--- Exercise ---
Find and copy every line in the records that includes the string "verdict".

[Saved entries]

(** The lines printed by a successful [encode_image] end with the pixel
    count, the format and the verdict of the self-check. *)
Lemma self_check_outcome (png_size : Image -> N) (w : world)
    (image_path output_path : string) (message : str) (f : file) (im : Image) :
  files w !! image_path = Some f ->
  f_image f = Some im ->
  well_formed im = true ->
  (length (binary_of (message ++ delimiter)) <= img_width im * img_height im * 3)%nat ->
  output_path ∉ readonly w ->
  exists o verdict,
    stdout (snd (encode_image png_size image_path message output_path w))
    = o ++ [PModified (pixels_for (length (binary_of (message ++ delimiter))));
            PSaved; verdict].
Proof.
  intros Hf Him Hwf Hfit Hro.
  destruct (encode_image_fits png_size w image_path output_path message f im
              Hf Him Hwf Hfit) as (v & o & _ & Hrun).
  destruct (decide (output_path ∈ readonly w)) as [|_]; [done|].
  rewrite Hrun. cbn [snd stdout]. eauto.
Qed.

(** C1 (amended). For every well-formed carrier, every message of
    single-byte characters that fits the usable capacity, does not contain
    the delimiter before its end (neither ["###"] inside nor a trailing
    ['#']) and whose bits with the delimiter lie within the first 50,000,
    [decode_image] on the file written by [encode_image] returns exactly the
    message. *)
Theorem roundtrip_within_cap (png_size : Image -> N) (w : world)
    (image_path output_path : string) (message : str) (f : file) (im : Image) :
  files w !! image_path = Some f ->
  f_image f = Some im ->
  well_formed im = true ->
  single_byte message = true ->
  Z.of_nat (length message) <= usable_characters (img_width im) (img_height im) ->
  no_early_delimiter message = true ->
  (Z.of_nat (length message) + 3) * 8 <= 50000 ->
  output_path ∉ readonly w ->
  let r := encode_image png_size image_path message output_path w in
  fst r = inr true /\
  fst (decode_image output_path (snd r)) = inr (Some message).
Proof.
  intros Hf Him Hwf Hsb Hcap Hned H50 Hro r.
  pose proof (fits_of_usable message _ _ Hsb Hcap) as Hfit.
  destruct (decode_after_encode png_size w image_path output_path message f im
              Hf Him Hwf Hfit Hro) as (Hok & _ & Hdec).
  split; [exact Hok|]. subst r. rewrite Hdec.
  destruct (encoded_image_stream im message Hwf Hfit) as [rest ->].
  rewrite decode_bits_roundtrip; [reflexivity|done|done|lia].
Qed.

Lemma roundtrip_within_cap_witness :
  let r := encode_image raw_size "in.png" (py "hi") "out.png" demo_world in
  fst r = inr true /\ fst (decode_image "out.png" (snd r)) = inr (Some (py "hi")).
Proof.
  apply (roundtrip_within_cap raw_size demo_world "in.png" "out.png" (py "hi")
           demo_file demo_image).
  - reflexivity.
  - reflexivity.
  - reflexivity.
  - reflexivity.
  - vm_compute. discriminate.
  - reflexivity.
  - vm_compute. discriminate.
  - vm_compute. set_solver.
Defined.

(** C1 as stated fails: a message that ends with ['#'] is cut at the first
    place where the decoder sees three ['#'] in a row. *)
Lemma roundtrip_fails_on_trailing_hash :
  let message := py "a#" in
  let r := encode_image raw_size "in.png" message "out.png" demo_world in
  Z.of_nat (length message) + 3 <= usable_characters 10 10 /\
  single_byte message = true /\
  fst r = inr true /\
  fst (decode_image "out.png" (snd r)) = inr (Some (py "a")) /\
  fst (decode_image "out.png" (snd r)) <> inr (Some message).
Proof. vm_compute. repeat split; discriminate. Qed.

(** ** The capacity boundary *)

(** C2. For a readable carrier with [C] usable characters: a message whose
    bits with the delimiter do not exceed [width*height*3] is encoded and
    the output file written, and every message of [C] single-byte
    characters is such a message; a message whose bits with the delimiter
    exceed [width*height*3] is refused: [encode_image] returns [False], no
    pixel of the copy is written and no file is produced; and every message
    of [C+1] characters is such a message. *)
Theorem capacity_boundary (png_size : Image -> N) (w : world)
    (image_path output_path : string) (f : file) (im : Image) :
  files w !! image_path = Some f ->
  f_image f = Some im ->
  well_formed im = true ->
  let C := usable_characters (img_width im) (img_height im) in
  let available := (img_width im * img_height im * 3)%nat in
  (forall message,
      (length (binary_of (message ++ delimiter)) <= available)%nat ->
      output_path ∉ readonly w ->
      let r := encode_image png_size image_path message output_path w in
      fst r = inr true /\
      files (snd r) !! output_path
        = Some (mkFile (Some (encoded_image_of im message))
                       (png_size (encoded_image_of im message)))) /\
  (forall message,
      single_byte message = true ->
      Z.of_nat (length message) = C ->
      (length (binary_of (message ++ delimiter)) <= available)%nat) /\
  (forall message,
      (available < length (binary_of (message ++ delimiter)))%nat ->
      let r := encode_image png_size image_path message output_path w in
      fst r = inr false /\
      files (snd r) = files w /\
      heap (snd r) = heap w ++ carrier_objects im ++ [convert_RGB im] /\
      last (stdout (snd r))
        = Some (PTooLarge (available / 8)%nat (length message))) /\
  (forall message,
      Z.of_nat (length message) = C + 1 ->
      (available < length (binary_of (message ++ delimiter)))%nat).
Proof.
  intros Hf Him Hwf C available. split; [|split; [|split]].
  - intros message Hfit Hro r.
    destruct (decode_after_encode png_size w image_path output_path message f im
                Hf Him Hwf Hfit Hro) as (Hok & Hfile & _).
    by split.
  - intros message Hsb Hlen. apply fits_of_usable; [done|subst C; lia].
  - intros message Hbig r. subst r.
    rewrite (encode_image_too_large png_size w image_path output_path message f im
               Hf Him Hwf Hbig).
    cbn [fst snd files heap stdout]. repeat split.
    by rewrite !app_assoc, last_snoc.
  - intros message Hlen. apply too_long_of_usable. subst C. lia.
Qed.

Lemma capacity_boundary_witness :
  let fits := py "0123456789012345678901234567890123" in
  let over := py "01234567890123456789012345678901234" in
  usable_characters 10 10 = 34 /\
  length fits = 34%nat /\
  length over = 35%nat /\
  fst (encode_image raw_size "in.png" fits "out.png" demo_world) = inr true /\
  fst (encode_image raw_size "in.png" over "out.png" demo_world) = inr false /\
  files (snd (encode_image raw_size "in.png" over "out.png" demo_world))
    = files demo_world.
Proof.
  intros fits over.
  destruct (capacity_boundary raw_size demo_world "in.png" "out.png"
              demo_file demo_image eq_refl eq_refl eq_refl)
    as (Hfit & Hlast & Hover & Hnext).
  split; [reflexivity|]. split; [reflexivity|]. split; [reflexivity|]. split.
  - apply (Hfit fits); [apply (Hlast fits); reflexivity|vm_compute; set_solver].
  - destruct (Hover over (Hnext over eq_refl)) as (Hr & Hfiles & _).
    split; [exact Hr|exact Hfiles].
Defined.

(** ** Unreadable inputs *)

Lemma Image_open_fails (path : string) (w : world) :
  files w !! path = None \/ (exists f, files w !! path = Some f /\ f_image f = None) ->
  exists e, Image_open path w = (inl e, w).
Proof.
  unfold Image_open. intros [Hnone|(f & Hf & Him)].
  - rewrite Hnone. eauto.
  - rewrite Hf, Him. eauto.
Qed.

(** C9. When the input path is missing or does not hold a decodable image,
    each entry point returns its failure value ([False] or [None]) as a
    normal result: no exception reaches the caller, and neither files nor
    image objects change. *)
Theorem unreadable_image_fails_closed (png_size : Image -> N) (w : world)
    (image_path output_path : string) (message : str) :
  files w !! image_path = None
  \/ (exists f, files w !! image_path = Some f /\ f_image f = None) ->
  (exists e, encode_image png_size image_path message output_path w
             = (inr false, set_stdout (stdout w ++ [PEncodeError e]) w)) /\
  (exists e, decode_image image_path w
             = (inr None, set_stdout (stdout w ++ [PDecodeError e]) w)) /\
  (exists e, analyze_image_capacity image_path w
             = (inr None, set_stdout (stdout w ++ [PAnalyzeError e]) w)).
Proof.
  intros Hbad. destruct (Image_open_fails image_path w Hbad) as [e He].
  repeat split; exists e.
  - unfold encode_image, try_except. by rewrite (bind_raise _ _ _ _ _ He).
  - unfold decode_image, try_except. by rewrite (bind_raise _ _ _ _ _ He).
  - unfold analyze_image_capacity, try_except. by rewrite (bind_raise _ _ _ _ _ He).
Qed.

--- Result of the task ---
    count, the format and the verdict of the self-check. *)
  exists o verdict,
            PSaved; verdict].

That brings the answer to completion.